Loitz – wo liegt Loitz? Wie spricht man das wohl aus? Die erste Frage dürften wohl alle Auswärtigen stellen, ja sogar Einwohner unseres Bundeslandes Mecklenburg-Vorpommern. Die zweite Frage die Neugierigen, die das kleine pommersche Landstädtchen in Augenschein nehmen wollen oder das erste Mal dort sind. 

Loitz liegt an der Peene. Die ist schon eher bekannt. Wassertouristen auf dem „Amazonas des Nordens“ könnten an der hübschen kleinen Marina in Loitz angelegt haben, den mächtigen Speicher verwundert bemerkt und ein paar Meter weiter die lebensgroße Bronzestatue einer jungen Frau in Renaissancekleidung angestaunt haben. Eine Tafel informiert, wen sie da vor sich sehen. Die hier schelmisch das Weinglas erhebt, das ist Sophia Hedwig, Herzogin von Pommern-Wolgast, aus dem Fürstentum Braunschweig-Lüneburg gebürtig. Eine Herzogin, eine Welfin, in diesem kleinen Ort? Wie kam sie wohl hierher?

Aus Wolfenbüttel kam sie, zog 1577 als knapp 17jährige Braut nach Wolgast zu ihrem künftigen Gemahl Herzog Ernst Ludwig aus dem Greifengeschlecht. 

16 Jahre später schon war sie Witwe, und mit ihren drei Kindern und einem Hofstaat wechselte sie aus dem Wolgaster Schloss in das nicht weit von Wolgast entfernte Loitzer Schloss, ihren Witwensitz. 

Sie bewohnte es bis zu ihrem Tod 1631. –  Loitz hatte also, genau wie Wolgast,  ein prächtiges Schloss. Beide Schlösser stehen nicht mehr, nicht mal Ruinen zeugen von dem einstigen Leben. Die Kriege des 17. Jahrhunderts leisteten - wie überall in Pommern - ganze Arbeit! 

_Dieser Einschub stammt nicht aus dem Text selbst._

(** * ExpenseOwl storage core: recurring expenses, categories, tenant isolation

    A shallow embedding of [internal/storage/storage.go] and
    [internal/storage/databaseStore.go], with the flow normalisation and
    the session middleware of the handlers (package api).

    Modelling conventions.
    - A Go [string] is the sequence of its runes (Unicode code points, [Z]).
      The regular expressions and [strings.TrimSpace] of the source work rune
      by rune; a byte that is not valid UTF-8 is read by both as U+FFFD.
    - A [time.Time] is an instant: the number of nanoseconds elapsed since
      0001-01-01T00:00:00 UTC (the instant for which [IsZero] holds).  The
      location that a Go [time.Time] carries is kept beside it where the
      code reads it: [AddDate] takes the location of its receiver, and the
      operations that generate the instances of a rule take the location
      of its start date, next to the rule.  A location is UTC or a fixed
      offset from it, which is what a decoded RFC 3339 timestamp carries;
      locations whose offset changes with time are outside the model.
      [AddDate] follows the standard library: split the instant into the
      civil date and the clock of the location, shift the civil fields,
      and rebuild the instant with [Date], which normalises overflowing
      fields.
    - A [float64] amount is only stored and copied by the code studied here;
      it is represented by the integer number of hundredths that the
      NUMERIC(10,2) column holds.
    - The PostgreSQL database is a record of four tables, each a list of
      rows; the tables of users and sessions are put beside them where the
      code reads them.  Primary keys and the unique index on categories are
      enforced by the insert operations.  The statements that write an
      expense, a rule or a session convert every value to the type of its
      column (VARCHAR(n), NUMERIC(10,2), INTEGER, TIMESTAMPTZ) and fail
      when the column does not hold it.  The id of a user is the id of a
      row of users, an identifier that [uuid.New()] has returned: the
      user_id columns hold it as it is, as the id column holds the
      identifiers that the recurring engine draws.  The rounding of a
      timestamp to microseconds, the NUL character, which no text value
      holds, and backend failures are outside the model.
    - [uuid.New()] and [time.Now()] are inputs: an operation receives the
      sequence of identifiers and the instants that its calls return. *)

From Stdlib Require Import String Ascii ZArith List Bool Lia Permutation Sorted.
Import ListNotations.
Open Scope Z_scope.

(** ** Go strings *)

Definition rune := Z.
Definition gostring := list rune.

(** An ASCII literal as a Go string. *)
Definition lit (s : String.string) : gostring :=
  map (fun a => Z.of_N (N_of_ascii a)) (list_ascii_of_string s).

Fixpoint str_eqb (a b : gostring) : bool :=
  match a, b with
  | [], [] => true
  | x :: a', y :: b' => (x =? y) && str_eqb a' b'
  | _, _ => false
  end.

Definition mem_str (x : gostring) (l : list gostring) : bool :=
  existsb (str_eqb x) l.

(** ** Sanitisation (storage.go, lines 208-224) *)

(** [\s] of Go's regexp syntax: tab, newline, form feed, carriage return,
    space. *)
Definition isReSpace (r : rune) : bool :=
  (r =? 9) || (r =? 10) || (r =? 12) || (r =? 13) || (r =? 32).

(** The literal characters of the class: full stop, comma, hyphen,
    apostrophe, underscore, exclamation mark and double quote. *)
Definition isAllowedPunct (r : rune) : bool :=
  (r =? 46) || (r =? 44) || (r =? 45) || (r =? 39) || (r =? 95) ||
  (r =? 33) || (r =? 34).

(** [unicode.IsSpace]: the White_Space property. *)
Definition isSpace (r : rune) : bool :=
  ((9 <=? r) && (r <=? 13)) || (r =? 32) || (r =? 133) || (r =? 160) ||
  (r =? 5760) || ((8192 <=? r) && (r <=? 8202)) || (r =? 8232) ||
  (r =? 8233) || (r =? 8239) || (r =? 8287) || (r =? 12288).

Definition space : rune := 32.

Fixpoint trimLeft (s : gostring) : gostring :=
  match s with
  | [] => []
  | r :: t => if isSpace r then trimLeft t else s
  end.

Fixpoint trimRight (s : gostring) : gostring :=
  match s with
  | [] => []
  | r :: t =>
      match trimRight t with
      | [] => if isSpace r then [] else [r]
      | t' => r :: t'
      end
  end.

(** [strings.TrimSpace] *)
Definition TrimSpace (s : gostring) : gostring := trimRight (trimLeft s).

(** [RERepeatingSpaces.ReplaceAllString]: every maximal run of white space
    becomes one space.  [inrun] tells that the previous rune belonged to the
    run being replaced. *)
Fixpoint collapseFrom (inrun : bool) (s : gostring) : gostring :=
  match s with
  | [] => []
  | r :: t =>
      if isReSpace r
      then (if inrun then collapseFrom true t else space :: collapseFrom true t)
      else r :: collapseFrom false t
  end.

Definition replaceRepeatingSpaces (s : gostring) : gostring :=
  collapseFrom false s.

Section Unicode.

(** The Unicode general categories L (letters) and N (numbers), as the
    tables of Go's [unicode] package give them. *)
Variable unicodeL : rune -> bool.
Variable unicodeN : rune -> bool.

(** The complement of [REInvalidChars]. *)
Definition validChar (r : rune) : bool :=
  unicodeL r || unicodeN r || isReSpace r || isAllowedPunct r.

(** [REInvalidChars.ReplaceAllString], with a space as replacement *)
Definition replaceInvalidChars (s : gostring) : gostring :=
  map (fun r => if validChar r then r else space) s.

Definition SanitizeString (s : gostring) : gostring :=
  TrimSpace (replaceRepeatingSpaces (replaceInvalidChars s)).

(** [ValidateCategory]: [None] is the error. *)
Definition ValidateCategory (category : gostring) : option gostring :=
  let sanitized := SanitizeString category in
  match sanitized with
  | [] => None
  | _ => Some sanitized
  end.

End Unicode.

(** ** Instants and the civil calendar (package time)

    The source calls [time.Now], [Time.Before], [Time.IsZero] and
    [Time.AddDate].  The definitions below follow the standard library
    that comes with the language version of the source (range over an
    integer needs Go 1.22): days are counted in cycles of 400, 100, 4 and
    1 years. *)

(** An instant: nanoseconds since 0001-01-01T00:00:00 UTC. *)
Definition Time := Z.

(** A location: UTC, or a zone at a fixed offset from UTC, in seconds
    east of it ([time.FixedZone]). *)
Record Location : Type := FixedZone { offset : Z }.

Definition UTC : Location := FixedZone 0.

(** [isLeap] *)
Definition isLeap (year : Z) : bool :=
  (year mod 4 =? 0) && (negb (year mod 100 =? 0) || (year mod 400 =? 0)).

(** [daysBefore[m]]: the days of a non-leap year before month [m+1]. *)
Definition daysBefore (m : Z) : Z :=
  match m with
  | 0 => 0 | 1 => 31 | 2 => 59 | 3 => 90 | 4 => 120 | 5 => 151 | 6 => 181
  | 7 => 212 | 8 => 243 | 9 => 273 | 10 => 304 | 11 => 334 | _ => 365
  end.

(** [daysSinceEpoch]: the days from 0001-01-01 to the first day of
    [year]. *)
Definition daysSinceEpoch (year : Z) : Z :=
  let y := year - 1 in
  let n400 := y / 400 in
  let y1 := y - 400 * n400 in
  let n100 := y1 / 100 in
  let y2 := y1 - 100 * n100 in
  let n4 := y2 / 4 in
  let y3 := y2 - 4 * n4 in
  146097 * n400 + 36524 * n100 + 1461 * n4 + 365 * y3.

(** [absDate]: the year of a day and the day within the year, from 0. *)
Definition absDate (d : Z) : Z * Z :=
  let n400 := d / 146097 in
  let d1 := d - 146097 * n400 in
  let n100 := d1 / 36524 in
  let n100 := n100 - n100 / 4 in
  let d2 := d1 - 36524 * n100 in
  let n4 := d2 / 1461 in
  let d3 := d2 - 1461 * n4 in
  let n1 := d3 / 365 in
  let n1 := n1 - n1 / 4 in
  let d4 := d3 - 365 * n1 in
  (400 * n400 + 100 * n100 + 4 * n4 + n1 + 1, d4).

(** The days of a year. *)
Definition daysInYear (y : Z) : Z := if isLeap y then 366 else 365.

Definition nsPerSecond : Z := 1000000000.

Definition secondsPerDay : Z := 86400.

Definition nsPerDay : Z := secondsPerDay * nsPerSecond.

(** The end of [absDate]: month and day of the month of the day [yday]
    of a year. *)
Definition monthDay (leap : bool) (yday : Z) : Z * Z :=
  if leap && (yday =? 59) then (2, 29)
  else
    let day := if leap && (59 <? yday) then yday - 1 else yday in
    let month := day / 31 in
    let end_ := daysBefore (month + 1) in
    if end_ <=? day then (month + 2, day - end_ + 1)
    else (month + 1, day - daysBefore month + 1).

(** The leap day counts for the months from March on. *)
Definition leapDay (leap : bool) (month : Z) : Z :=
  if leap && (3 <=? month) then 1 else 0.

(** The days of a month. *)
Definition daysIn (leap : bool) (month : Z) : Z :=
  daysBefore month - daysBefore (month - 1) +
  (if leap && (month =? 2) then 1 else 0).

(** Seconds since the epoch, and nanoseconds within the second. *)
Definition absSeconds (t : Time) : Z := t / nsPerSecond.

Definition nsec (t : Time) : Z := t mod nsPerSecond.

(** [Time.Date]: year, month, day. *)
Definition date (t : Time) : Z * Z * Z :=
  let (year, yday) := absDate (absSeconds t / secondsPerDay) in
  let (month, day) := monthDay (isLeap year) yday in
  (year, month, day).

(** [Time.Clock]: hour, minute, second within the day. *)
Definition clock (t : Time) : Z * Z * Z :=
  let sec := absSeconds t mod secondsPerDay in
  let hour := sec / 3600 in
  let sec := sec - hour * 3600 in
  let min := sec / 60 in
  let sec := sec - min * 60 in
  (hour, min, sec).

(** [time.Date] in UTC.  The month is normalised into the year; a day
    beyond the end of the month counts on into the following months.  The
    clock fields are in range where the source calls it. *)
Definition Date (year month day hour min sec nsec : Z) : Time :=
  let m := month - 1 in
  let year := year + m / 12 in
  let m := m mod 12 in
  let month := m + 1 in
  let d := daysSinceEpoch year + daysBefore (month - 1)
           + leapDay (isLeap year) month + (day - 1) in
  (d * secondsPerDay + hour * 3600 + min * 60 + sec) * nsPerSecond + nsec.

(** The wall clock of a location at the instant [t], as the instant at
    which UTC shows the same date and clock: [Time.Date] and [Time.Clock]
    read their fields from it. *)
Definition wall (loc : Location) (t : Time) : Time :=
  t + offset loc * nsPerSecond.

(** [time.Date] in a location: the instant at which the wall clock of the
    location shows the fields. *)
Definition DateIn (loc : Location) (year month day hour min sec nsec : Z)
    : Time :=
  Date year month day hour min sec nsec - offset loc * nsPerSecond.

(** [Time.AddDate]: the date and the clock of [t] are read in the
    location of [t], and the shifted fields are turned into an instant
    in the same location. *)
Definition AddDate (loc : Location) (t : Time) (years months days : Z)
    : Time :=
  let '(year, month, day) := date (wall loc t) in
  let '(hour, min, sec) := clock (wall loc t) in
  DateIn loc (year + years) (month + months) (day + days) hour min sec
    (nsec t).

(** [Time.Before] and [Time.IsZero] *)
Definition Before (t u : Time) : bool := t <? u.

Definition IsZero (t : Time) : bool := t =? 0.
(** ** Data model (storage.go, lines 99-144) *)

(** The error kinds that the operations report.  The source builds every
    error with [fmt.Errorf]; the kinds follow the message: a malformed
    input, a row-scoped statement that matched no row, a violated primary
    key or unique index, a value that the type of its column does not
    hold. *)
Inductive error : Type :=
  | ValidationError
  | NotFoundError
  | ConflictError
  | DataError.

Das Schloss (an der Stelle des Speichers) ist also verschwunden. In ganz Vorpommern erinnert nur noch ein herrschaftliches Baudenkmal  an die Greifendynastie, das Renaissanceschloss in Ludwigsburg (erbaut 1577) in der Nähe von Greifswald. Übrigens ein Brautgeschenk des Wolgaster Herzogs Ernst Ludwig an seine schöne Prinzessin aus dem Braunschweigischen. 

Doch halt – auch in Loitz, in diesem so kleinen, unauffälligen, immerhin sehr alten Städtchen hat ein Zeugnis herzoglicher pommerscher Repräsentanz und Memorialpflege überlebt. Und zwar in der das Stadtbild prägenden Kirche St. Marien! 

Sie beherbergt ein seltenes, einmaliges kulturhistorisches Juwel - 62 Wappentafeln der Vorfahren Sophia Hedwigs.  1621 hatte sie (ursprünglich wohl) 32 Wappentafeln für diese auch als Schlosskirche genutzte Kirche anfertigen lassen, 23 überdauerten die Jahrhunderte.* Blickfang ist eine große Tafel mit ihrem Porträt als Witwe und dem ihres (verstorbenen) Gemahls Ernst Ludwig. Umgeben ist sie von Wappen und Namen ihrer Vorfahren, ebenso auf Holztafeln gemalt. Diese heraldische Ahnengalerie schmückte den Fürstenstuhl, ihre Loge in der Kirche. Den Fürstenstuhl, ursprünglich gegenüber der Kanzel, gibt es leider nicht mehr. 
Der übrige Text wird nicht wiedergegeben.